Non progettando preliminarmente su carta la composizione, la qual cosa deve essere ribadita con fermezza, è possibile che Caravaggio, in rare occasioni, svolgesse la sua attività pittorica in due fasi, entrambe direttamente al cavalletto, abbozzando nella prima l’idea che aveva in mente e perfezionando il lavoro nella seconda, con il risultato di avere due manufatti autografi, entrambi completi, ma il primo più accidentato e ricco di rilevanti modifiche, quasi “impressionistico”, il secondo più accurato e con minori variazioni, come a dire a regola d’arte, e questa speciale circostanza poteva capitare soprattutto quando l’esecuzione comportava delle particolari difficoltà, come nel caso della pittura condotta su un supporto anomalo quale uno scudo dalla superficie convessa. 
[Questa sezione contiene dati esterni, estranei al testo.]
(* ===== verification/Machine.v ===== *)
(** * The x86 machine as the kernel sees it

    The constants and address macros of param.h, memlayout.h and mmu.h,
    physical memory as 4096-byte frames of 32-bit words, the paging registers
    and the set of spinlocks held by the executing CPU.  [P2V]/[V2P] are the
    kernel's direct map: a kernel pointer to a page is [P2V] of its frame. *)

From S2P Require Import Prelude Monad.

(** ** Constants *)

(** param.h *)
Abbreviation NPROC := (64)%Z.
Abbreviation KSTACKSIZE := (4096)%Z.
Definition NCPU : Z := 8.
Abbreviation NOFILE := (16)%Z.
Definition NPRIO : Z := 4.
Abbreviation QUANTUM_BASE := (2)%Z.
Definition AGING_INTERVAL : Z := 5.
Definition AGING_TICKS : Z := 10.

(** memlayout.h *)
Definition EXTMEM : Z := 0x100000.
Definition PHYSTOP : Z := 0xE000000.
Definition DEVSPACE : Z := 0xFE000000.
Definition KERNBASE : Z := 0x80000000.
Definition KERNLINK : Z := KERNBASE + EXTMEM.
Definition V2P (a : Z) : Z := u32 (a - KERNBASE).
Definition P2V (a : Z) : Z := u32 (a + KERNBASE).

(** mmu.h *)
Definition PTXSHIFT : Z := 12.
Definition PDXSHIFT : Z := 22.
Definition PGSIZE : Z := 4096.
Abbreviation NPDENTRIES := (1024)%Z.
Abbreviation NPTENTRIES := (1024)%Z.
Definition PDX (va : Z) : Z := Z.land (Z.shiftr va PDXSHIFT) 0x3FF.
Definition PTX (va : Z) : Z := Z.land (Z.shiftr va PTXSHIFT) 0x3FF.
Definition PGADDR (d t o : Z) : Z :=
  u32 (Z.lor (Z.lor (Z.shiftl d PDXSHIFT) (Z.shiftl t PTXSHIFT)) o).
Definition PGROUNDUP (sz : Z) : Z := Z.land (u32 (sz + PGSIZE - 1)) (Z.lnot (PGSIZE - 1)).
Definition PGROUNDDOWN (a : Z) : Z := Z.land a (Z.lnot (PGSIZE - 1)).
Definition PTE_P : Z := 0x001.
Definition PTE_W : Z := 0x002.
Definition PTE_U : Z := 0x004.
Definition PTE_COW : Z := 0x800.
Abbreviation FEC_PR := (0x1)%Z.
Abbreviation FEC_WR := (0x2)%Z.
Abbreviation FEC_U := (0x4)%Z.
Definition PTE_ADDR (pte : Z) : Z := Z.land pte (Z.lnot 0xFFF).
Definition PTE_FLAGS (pte : Z) : Z := Z.land pte 0xFFF.

(** Link-time symbols: [data], the first page of the kernel's writable data,
    [end], the first byte after the kernel, and the address of [forkret].
    kernel.ld links the kernel at [KERNLINK], aligns [data] to a page and puts
    [end] after the data; [main] hands [kinit1] the memory from [end] to 4 MB. *)
Class KernelImage := {
  kernel_data : Z;
  kernel_end : Z;
  kernel_forkret : Z;
  kernel_data_aligned : kernel_data mod PGSIZE = 0;
  kernel_layout : KERNLINK < kernel_data /\ kernel_data <= kernel_end /\
                  kernel_end < KERNBASE + 4 * 1024 * 1024
}.

(** ** Address arithmetic *)

Lemma land_ones_lnot a n : 0 <= n -> Z.land a (Z.lnot (Z.ones n)) = a - a mod 2 ^ n.
Proof.
  intros Hn. rewrite <- Z.ldiff_land, Z.ldiff_ones_r by lia.
  rewrite Z.shiftr_div_pow2, Z.shiftl_mul_pow2 by lia.
  pose proof (Z.div_mod a (2 ^ n)). lia.
Qed.

Lemma PGROUNDDOWN_spec a : PGROUNDDOWN a = a - a mod 4096.
Proof. apply (land_ones_lnot a 12). lia. Qed.

Lemma PTE_ADDR_spec e : PTE_ADDR e = e - e mod 4096.
Proof. apply (land_ones_lnot e 12). lia. Qed.

Lemma PTE_FLAGS_spec e : PTE_FLAGS e = e mod 4096.
Proof. apply (Z.land_ones e 12). lia. Qed.

Lemma PGROUNDUP_spec a :
  0 <= a < 2 ^ 32 - 4095 -> PGROUNDUP a = (a + 4095) - (a + 4095) mod 4096.
Proof.
  intros H. unfold PGROUNDUP. replace (a + PGSIZE - 1) with (a + 4095) by (unfold PGSIZE; lia).
  rewrite u32_small by lia. apply (land_ones_lnot (a + 4095) 12). lia.
Qed.

Lemma PDX_spec va : 0 <= va < 2 ^ 32 -> PDX va = va / 2 ^ 22.
Proof.
  intros H. unfold PDX, PDXSHIFT. rewrite Z.shiftr_div_pow2 by lia.
  rewrite (Z.land_ones _ 10) by lia. apply Z.mod_small.
  split; [apply Z.div_pos; lia | apply Z.div_lt_upper_bound; lia].
Qed.

Lemma PTX_spec va : PTX va = (va / 4096) mod 1024.
Proof.
  unfold PTX, PTXSHIFT. rewrite Z.shiftr_div_pow2 by lia. by rewrite (Z.land_ones _ 10) by lia.
Qed.

(** The page number of a virtual address, and its split in directory and table
    indexes. *)
Definition vpn (va : Z) : Z := va / 4096.

Lemma PDX_vpn va : 0 <= va < 2 ^ 32 -> PDX va = vpn va / 1024.
Proof. intros. rewrite PDX_spec by lia. unfold vpn. rewrite Z.div_div by lia. done. Qed.

Lemma PTX_vpn va : PTX va = vpn va mod 1024.
Proof. apply PTX_spec. Qed.

(** A page-aligned address or'ed with flag bits is their sum. *)
Lemma lor_aligned f fl : 0 <= fl < 4096 -> Z.lor (f * 4096) fl = f * 4096 + fl.
Proof.
  intros H. pose proof (Z.add_lor_land (f * 4096) fl).
  enough (Z.land (f * 4096) fl = 0) by lia.
  apply Z.bits_inj'. intros n Hn. rewrite Z.land_spec, Z.bits_0.
  destruct (decide (n < 12)).
  - change 4096 with (2 ^ 12). rewrite Z.mul_pow2_bits_low by lia. done.
  - rewrite <- (Z.mod_small fl (2 ^ 12)) by lia.
    rewrite Z.mod_pow2_bits_high by lia. apply andb_false_r.
Qed.

(** ** Physical memory *)

(** A frame holds 1024 little-endian words; a frame the map does not list is
    still zero. *)
Abbreviation page := (list Z).
Definition fill_page (w : Z) : page := replicate 1024 w.
#[global] Arguments fill_page : simpl never.
Definition page_of (m : gmap Z page) (f : Z) : page := default (fill_page 0) (m !! f).
Definition word (m : gmap Z page) (f i : Z) : Z := nth (Z.to_nat i) (page_of m f) 0.
Definition readw (m : gmap Z page) (pa : Z) : Z := word m (pa / 4096) (pa mod 4096 / 4).
Definition writew (m : gmap Z page) (pa v : Z) : gmap Z page :=
  <[pa / 4096 := <[Z.to_nat (pa mod 4096 / 4) := u32 v]> (page_of m (pa / 4096))]> m.

Definition wf_mem (m : gmap Z page) : Prop := forall f, length (page_of m f) = 1024%nat.

Lemma length_fill_page w : length (fill_page w) = 1024%nat.
Proof. apply length_replicate. Qed.

Lemma nth_fill_page w i : 0 <= i < 1024 -> nth (Z.to_nat i) (fill_page w) 0 = w.
Proof. intros. unfold fill_page. rewrite nth_lookup, lookup_replicate_2 by lia. done. Qed.

Lemma page_of_insert m f g pg :
  page_of (<[f := pg]> m) g = if decide (f = g) then pg else page_of m g.
Proof. unfold page_of. rewrite lookup_insert. by case_decide. Qed.

Lemma page_of_insert_ne m f g pg : f <> g -> page_of (<[f := pg]> m) g = page_of m g.
Proof. intros. rewrite page_of_insert. by case_decide. Qed.

Lemma page_of_insert_eq m f pg : page_of (<[f := pg]> m) f = pg.
Proof. rewrite page_of_insert. by case_decide. Qed.

Lemma word_insert_ne m f g pg i : f <> g -> word (<[f := pg]> m) g i = word m g i.
Proof. intros. unfold word. by rewrite page_of_insert_ne. Qed.

Lemma wf_mem_insert m f pg : wf_mem m -> length pg = 1024%nat -> wf_mem (<[f := pg]> m).
Proof. intros Hm Hp g. rewrite page_of_insert. by case_decide. Qed.

Lemma split_addr f i :
  0 <= i < 1024 -> (f * 4096 + 4 * i) / 4096 = f /\ (f * 4096 + 4 * i) mod 4096 / 4 = i.
Proof. intros Hi. zdiv. Qed.

Lemma readw_at m f i : 0 <= i < 1024 -> readw m (f * 4096 + 4 * i) = word m f i.
Proof. intros Hi. unfold readw. by destruct (split_addr f i Hi) as [-> ->]. Qed.

Lemma writew_at m f i v :
  0 <= i < 1024 ->
  writew m (f * 4096 + 4 * i) v = <[f := <[Z.to_nat i := u32 v]> (page_of m f)]> m.
Proof. intros Hi. unfold writew. by destruct (split_addr f i Hi) as [-> ->]. Qed.

(** Reading a word after a write to frame [f], index [i]. *)
Lemma word_write m f i v g j :
  wf_mem m -> 0 <= i < 1024 -> 0 <= j ->
  word (<[f := <[Z.to_nat i := u32 v]> (page_of m f)]> m) g j =
  if decide (f = g /\ i = j) then u32 v else word m g j.
Proof.
  intros Hm Hi Hj. unfold word. rewrite page_of_insert. destruct (decide (f = g)) as [<-|Hne].
  - rewrite !nth_lookup. destruct (decide (i = j)) as [<-|Hij].
    + rewrite list_lookup_insert_eq by (rewrite Hm; lia). by rewrite decide_True by done.
    + rewrite list_lookup_insert_ne by lia. by rewrite decide_False by naive_solver.
  - by rewrite decide_False by naive_solver.
Qed.

Lemma wf_mem_writew m pa v : wf_mem m -> wf_mem (writew m pa v).
Proof. intros Hm. apply wf_mem_insert; [done|]. by rewrite length_insert. Qed.

(** ** Machine state *)

(** The kernel's spinlocks; those of sleep-locks are named by the buffer or
    inode they protect. *)
Inductive lock : Type :=
  | LKmem | LVm | LPtable | LTicks | LCons | LFtable | LBcache | LLog | LIcache | LIde
  | LPipe (p : Z) | LSlBuf (i : nat) | LSlInode (i : nat).

#[export] Instance lock_eq_dec : EqDecision lock.
Proof. solve_decision. Defined.

(** [kmem] of kalloc.c. *)
Record kmem_t : Type := MkKmem {
  use_lock : bool;
  freelist : Z;
  refs : gmap Z Z
}.

(** What the executing CPU and the memory code share: the spinlocks held (in
    acquisition order, latest first), the page-table register and the cached
    translations (page number to page-table entry), physical memory, the page
    allocator and the kernel's own page directory. *)
Record mstate : Type := MkM {
  held : list lock;
  cr3 : Z;
  tlb : gmap Z Z;
  mem : gmap Z page;
  kmem : kmem_t;
  kpgdir : Z
}.

Definition set_held (x : list lock) (s : mstate) : mstate :=
  MkM x (cr3 s) (tlb s) (mem s) (kmem s) (kpgdir s).
Definition set_paging (c : Z) (t : gmap Z Z) (s : mstate) : mstate :=
  MkM (held s) c t (mem s) (kmem s) (kpgdir s).
Definition set_mem (x : gmap Z page) (s : mstate) : mstate :=
  MkM (held s) (cr3 s) (tlb s) x (kmem s) (kpgdir s).
Definition set_kmem (x : kmem_t) (s : mstate) : mstate :=
  MkM (held s) (cr3 s) (tlb s) (mem s) x (kpgdir s).
Definition set_kpgdir (x : Z) (s : mstate) : mstate :=
  MkM (held s) (cr3 s) (tlb s) (mem s) (kmem s) x.

(** The contract of spinlock.c that the rest of the kernel uses: [acquire]
    panics on a lock this CPU holds, [release] on one it does not hold. *)
Definition acquire (l : lock) : M mstate unit :=
  let* h := gets held in
  if bool_decide (l ∈ h) then panic "acquire" else modify (set_held (l :: h)).
Definition release (l : lock) : M mstate unit :=
  let* h := gets held in
  if bool_decide (l ∈ h) then modify (set_held (filter (fun x => x <> l) h)) else panic "release".

(** Loads and stores through a kernel pointer to a word, whole-page [memset]
    (string.c fills words with the byte [c] repeated) and whole-page [memmove]. *)
Definition load (va : Z) : M mstate Z := gets (fun s => readw (mem s) (V2P va)).
Definition store (va v : Z) : M mstate unit :=
  modify (fun s => set_mem (writew (mem s) (V2P va) v) s).
Definition fill_word (c : Z) : Z :=
  let c := Z.land c 0xFF in
  Z.lor (Z.lor (Z.lor (Z.shiftl c 24) (Z.shiftl c 16)) (Z.shiftl c 8)) c.
Definition memset_page (va c : Z) : M mstate unit :=
  modify (fun s => set_mem (<[V2P va / 4096 := fill_page (fill_word c)]> (mem s)) s).
Definition memmove_page (dst src : Z) : M mstate unit :=
  modify (fun s => set_mem (<[V2P dst / 4096 := page_of (mem s) (V2P src / 4096)]> (mem s)) s).

(** [lcr3] loads the page-table register and drops every cached translation;
    [invlpg] drops the one of a page. *)
Definition lcr3 (pa : Z) : M mstate unit := modify (set_paging pa ∅).
Definition invlpg (va : Z) : M mstate unit :=
  modify (fun s => set_paging (cr3 s) (delete (vpn va) (tlb s)) s).

(** ** Lemmas on the machine operations *)

(** The kernel pointer to frame [f]. *)
Definition kva (f : Z) : Z := KERNBASE + f * 4096.
Definition NFRAMES : Z := Z.shiftr PHYSTOP PTXSHIFT.

Lemma V2P_kva f o : 0 <= f < NFRAMES -> 0 <= o < 4096 -> V2P (kva f + o) = f * 4096 + o.
Proof.
  unfold V2P, kva, KERNBASE. change NFRAMES with 57344. intros.
  rewrite u32_small by lia. lia.
Qed.

Lemma V2P_kva0 f : 0 <= f < NFRAMES -> V2P (kva f) = f * 4096.
Proof. intros. rewrite <- (Z.add_0_r (kva f)), V2P_kva by lia. lia. Qed.

Lemma P2V_frame f : 0 <= f < NFRAMES -> P2V (f * 4096) = kva f.
Proof.
  unfold P2V, kva, KERNBASE. change NFRAMES with 57344. intros. rewrite u32_small; lia.
Qed.

Lemma kva_nonzero f : 0 <= f -> kva f <> 0.
Proof. unfold kva, KERNBASE. lia. Qed.

Lemma load_word f i (Q : Z -> mstate -> Prop) s :
  0 <= f < NFRAMES -> 0 <= i < 1024 -> Q (word (mem s) f i) s -> wp (load (kva f + 4 * i)) Q s.
Proof. intros Hf Hi HQ. apply wp_gets. rewrite V2P_kva, readw_at by lia. done. Qed.

Lemma store_word f i v (Q : unit -> mstate -> Prop) s :
  0 <= f < NFRAMES -> 0 <= i < 1024 ->
  Q tt (set_mem (<[f := <[Z.to_nat i := u32 v]> (page_of (mem s) f)]> (mem s)) s) ->
  wp (store (kva f + 4 * i) v) Q s.
Proof. intros Hf Hi HQ. apply wp_modify. rewrite V2P_kva, writew_at by lia. done. Qed.

Lemma memset_page_wp f c (Q : unit -> mstate -> Prop) s :
  0 <= f < NFRAMES ->
  Q tt (set_mem (<[f := fill_page (fill_word c)]> (mem s)) s) ->
  wp (memset_page (kva f) c) Q s.
Proof. intros Hf HQ. apply wp_modify. rewrite V2P_kva0, Z.div_mul by lia. done. Qed.

Lemma memmove_page_wp f g (Q : unit -> mstate -> Prop) s :
  0 <= f < NFRAMES -> 0 <= g < NFRAMES ->
  Q tt (set_mem (<[f := page_of (mem s) g]> (mem s)) s) ->
  wp (memmove_page (kva f) (kva g)) Q s.
Proof. intros Hf Hg HQ. apply wp_modify. rewrite !V2P_kva0, !Z.div_mul by lia. done. Qed.

Lemma filter_held (l : lock) (h : list lock) : l ∉ h -> filter (fun x => x <> l) (l :: h) = h.
Proof.
  intros Hl. rewrite filter_cons_False by naive_solver.
  induction h as [|x h IH]; [done|]. apply not_elem_of_cons in Hl as [Hx Hl].
  rewrite filter_cons_True by done. by rewrite IH.
Qed.

Lemma acquire_wp l (Q : unit -> mstate -> Prop) s :
  l ∉ held s -> Q tt (set_held (l :: held s) s) -> wp (acquire l) Q s.
Proof.
  intros Hl HQ. apply wp_bind, wp_gets. rewrite bool_decide_eq_false_2 by done. by apply wp_modify.
Qed.

Lemma release_wp l h (Q : unit -> mstate -> Prop) s :
  held s = l :: h -> l ∉ h -> Q tt (set_held h s) -> wp (release l) Q s.
Proof.
  intros Hh Hl HQ. apply wp_bind, wp_gets. rewrite Hh.
  rewrite bool_decide_eq_true_2 by set_solver. apply wp_modify. by rewrite filter_held.
Qed.

(** [s'] differs from [s] only in memory and allocator. *)
Definition same_cpu (s s' : mstate) : Prop :=
  held s' = held s /\ cr3 s' = cr3 s /\ tlb s' = tlb s /\ kpgdir s' = kpgdir s /\
  use_lock (kmem s') = use_lock (kmem s).

#[export] Instance same_cpu_preorder : PreOrder same_cpu.
Proof. split; [done|]. intros s1 s2 s3 (?&?&?&?&?) (?&?&?&?&?). unfold same_cpu. intuition congruence. Qed.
Questo è accaduto allorché Michelangelo Merisi (1571-1610) decise di dipingere, su una “rotella”, cioè uno scudo circolare da parata, un soggetto classico come la decapitazione di Medusa (la Gorgone che pietrificava con lo sguardo, uccisa da Perseo con l’ausilio di uno specchio), dando vita a due opere distinte ma simili, la Testa di Medusa oggi in collezione privata di Milano (olio su tela applicata su scudo di pioppo, diametro cm 48), qui in esame, e la Testa di Medusa della Galleria degli Uffizi (olio su tela applicata su scudo di pioppo, diametro cm 55), capolavoro celebrato dell’artista lombardo, a Firenze dal 1598, in sostanza da quando fu creato. 
L’esemplare milanese, introdotto nel circuito critico nella seconda metà degli anni Novanta da Maurizio Marini, che, tramite una serie di pubblicazioni, ne ha comprovato l’autografia, accettata da Denis Mahon (comunicazioni scritte del 2002 e del 2003), Mina Gregori, massima esperta italiana del Merisi, e da altri studiosi come Federica Gasparrini, Claudio Strinati e Sergio Benedetti, è la prima versione, mentre l’esemplare fiorentino diventa di conseguenza la redazione finale, predisposta dal Caravaggio per il proprio mecenate, cardinal Francesco Maria del Monte, che intendeva donarla al granduca di Toscana Ferdinando I de’ Medici, di cui era ambasciatore presso la corte pontificia [...]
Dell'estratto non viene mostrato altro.